Not everyone however was equally able to engage in a sense of space. Because of conflicts between the physical and social environment on particular bodies (women, people with disabilities), the road was not as open to them as others (able bodied Christian men). The ability to be a pilgrim, to sacrilize a location, is not socially and even physically allowed for all bodies. Coleman and Eade writes. "pilgrimage can be seen as involving the institutionalization (or even demostication) of mobility" (17). Who is allowed to travel becomes just as critical as how the travel occurs and what costs and changes it enacts on those who go on pilgrimage. As a result certain bodies became synomous with certain places because they lacked the physical and/or social mobility to leave. Amazons and Hermaphrodites become associated with their Isles, while Mandeville is free to travel between them. Likewise, the experience of world and space was a privelege in contrast with those whose world was only as far as the next town. "Different groups disposed of different resources and also different degrees of freedom, both of which affected the capacity to make long journeys.

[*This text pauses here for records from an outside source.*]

(** Between [lock->holder = NULL] and the moment the thread that is woken becomes the holder, a
    lock that threads wait for is still in [lock_list]; a thread that sets its priority in
    between makes [reset_donate_priority] follow the null pointer. *)
Definition unheld_prog : list call := [LockAcquire 5; ThreadCreate [] 40 [LockAcquire 5]; ThreadCreate [] 31 [SetPriority 31]; LockRelease 5].
Definition unheld_lock : machine :=
  history unheld_prog (repeat Run 7 ++ RunWith 20480 :: repeat Run 23 ++ RunWith 24576 :: repeat Run 20 ++ repeat Tick 4 ++ repeat Run 2).
Lemma reset_follows_null_holder : reachable false (λ _, 0) unheld_prog unheld_lock ∧
  lock_list (kern unheld_lock) = [5] ∧ holder (kern unheld_lock) 5 = NULL ∧ queues (kern unheld_lock) (Waiters (LockSema 5)) = [20480] ∧
  codes unheld_lock !! current (kern unheld_lock) = Some ([PResetDonate; PSetPriorityYield], []) ∧ exec PResetDonate (kern unheld_lock) = Undef.
Proof. split; [apply history_reachable; vm_compute; by eexists|]. split_and!; vm_compute; reflexivity. Qed.
Lemma elem_of_splice_insert {A} (l : list A) (i : nat) (x y : A) :
  y ∈ splice l (Z.of_nat i) 0 [x] <-> y ∈ l \/ y = x.
Proof.
  unfold splice, spliceStart.
  destruct (Z.ltb_spec (Z.of_nat i) 0) as [Hneg|_]; [lia|].
  rewrite Nat.min_0_l, Nat.add_0_r.
  set (n := Nat.min (Z.to_nat (Z.of_nat i)) (length l)).
  assert (Hl : y ∈ l <-> y ∈ take n l \/ y ∈ drop n l)
    by (by rewrite <- elem_of_app, take_drop).
  rewrite Hl, !elem_of_app, list_elem_of_singleton. tauto.
Qed.

Lemma indexOfOriginal_shape (e : ExtendedResolver.t) pre post :
  ExtendedResolver.listing e = pre ++ ExtendedResolver.original e :: post ->
  ExtendedResolver.original e ∉ pre ->
  ExtendedResolver.indexOfOriginal e = Some (length pre).
Proof.
  intros Hshape Hout. unfold ExtendedResolver.indexOfOriginal. rewrite Hshape.
  rewrite list_find_app_r.
  - cbn [list_find]. by rewrite decide_True.
  - apply list_find_None, Forall_forall. by intros f Hf ->.
Qed.

Lemma functionsOf_cons a l :
  ExtendedResolver.functionsOf (a :: l)
  = if ExtendedResolver.isFn a
    then ExtendedResolver.argId a :: ExtendedResolver.functionsOf l
    else ExtendedResolver.functionsOf l.
Proof.
  unfold ExtendedResolver.functionsOf.
  destruct (ExtendedResolver.isFn a) eqn:Hfn.
  - by rewrite filter_cons_True.
  - rewrite filter_cons_False; [done|]. by rewrite Hfn.
Qed.

Lemma isFn_truthy a :
  ExtendedResolver.argTruthy a && ExtendedResolver.isFn a = ExtendedResolver.isFn a.
Proof. by destruct a as [| |? []]. Qed.

Lemma prepend_shape (e : ExtendedResolver.t) a pre post :
  ExtendedResolver.listing e = pre ++ ExtendedResolver.original e :: post ->
  ExtendedResolver.original e ∉ pre ->
  ExtendedResolver.prepend e a
  = if ExtendedResolver.isFn a
    then ExtendedResolver.setListing e
           (pre ++ ExtendedResolver.argId a :: ExtendedResolver.original e :: post)
    else e.
Proof.
  intros Hshape Hpre. unfold ExtendedResolver.prepend. rewrite isFn_truthy.
  destruct (ExtendedResolver.isFn a); [|done].
  by rewrite (indexOfOriginal_shape e pre post Hshape Hpre), Hshape, splice_insert_at.
Qed.

Lemma append_shape (e : ExtendedResolver.t) a pre post :
  ExtendedResolver.listing e = pre ++ ExtendedResolver.original e :: post ->
  ExtendedResolver.original e ∉ pre ->
  ExtendedResolver.append e a
  = if ExtendedResolver.isFn a
    then ExtendedResolver.setListing e
           (pre ++ ExtendedResolver.original e :: ExtendedResolver.argId a :: post)
    else e.
Proof.
  intros Hshape Hpre. unfold ExtendedResolver.append. rewrite isFn_truthy.
  destruct (ExtendedResolver.isFn a); [|done].
  rewrite (indexOfOriginal_shape e pre post Hshape Hpre), Hshape.
  replace (Z.of_nat (length pre + 1))
    with (Z.of_nat (length (pre ++ [ExtendedResolver.original e])))
    by (by rewrite length_app).
  rewrite (cons_middle (ExtendedResolver.original e) pre post), app_assoc.
  rewrite splice_insert_at. by rewrite <- app_assoc.
Qed.
(** * astro-rag: the retrieval-augmented query pipeline, embedded in Rocq

    The development follows two source files of the repository:
    - the worker entry point (the [RAGWorkflow] class with [chunkText] and
      [chunkTextWithMetadata], and the [/query] route), and
    - the query-handling module ([retrieveDocs], [buildContextSnippet],
      [callGeminiWithContext], [dbQueryTool], [googleSearchTool],
      [runAgent], [answerQuery]).

    Conventions of the embedding.
    - A JavaScript string is the list of its UTF-16 code units ([jsstr]).
    - JavaScript numbers that hold lengths, indices, ids and counts are [Z].
    - JavaScript numbers that hold similarity scores and thresholds are
      exact rationals ([Q]): every finite double is a rational and [<], [>]
      on doubles are the exact comparisons.  Products such as
      [chunkSize * 0.7] and [score * 1000] are taken exactly, without the
      rounding of IEEE-754 arithmetic.
    - [async] functions live in a small monad [M] that threads the log of
      the calls made to the outside world and carries thrown errors. *)

From Stdlib Require Import Ascii String DecimalString.
From Stdlib Require Import List ZArith QArith Qround Lia Bool Sorted.
Import ListNotations.
Local Open Scope Z_scope.

(* ===================================================================== *)
(** * JavaScript strings                                                   *)
(* ===================================================================== *)

Module Js.

Definition jschar := N.
Definition jsstr := list jschar.

(** A string literal of the source, as code units (ASCII text only). *)
Definition lit (s : string) : jsstr := map N_of_ascii (list_ascii_of_string s).

(** The double-quote character, which a literal above cannot hold. *)
Definition dquote : jsstr := [34%N].

Definition strlen (s : jsstr) : Z := Z.of_nat (length s).

Definition jsstr_eqb (a b : jsstr) : bool :=
  if list_eq_dec N.eq_dec a b then true else false.

(** [!s] is false exactly for the non-empty string. *)
Definition truthy (s : jsstr) : bool :=
  match s with [] => false | _ => true end.

(** [String.prototype.slice(start, end)]: negative arguments count from the
    end of the string, both are clamped to [0, length]. *)
Definition slice_index (len i : Z) : Z :=
  if i <? 0 then Z.max (len + i) 0 else Z.min i len.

Female participation in pilgrimage was, of course, conditioned by all these variables. All the indiciations are that men considerably outnumbered women as long-distance pilgrims, but there picture at many local shrines was very different" (Webb xiii). In other words, ablebodied cisgender men could afford to become foreign, become perergrini while other bodies could only experience this through narratives brought back.  Thus while Mandeville looks on trans and intersex bodies within his book, can we imagine trans and intersex people looking back at his body or indeed reading his book? Might he and his travels be as much of a marvel to them as they were to him? Often pilgrims would collect and transmit badges, souvenirs, or else stories and their own bodies as evidence of contacting the divine presences in these loca sancta. The narrators came to embody this power by their ability to claim and narrate their contact with loca sancta, making their body and texts transmitters of grace or secondary relics (21). Reading a text or speaking with someone who walked the places where Christ walked may not be as powerful as going there in person, yet these pilgrimage objects carried with them special significance as intermediaries.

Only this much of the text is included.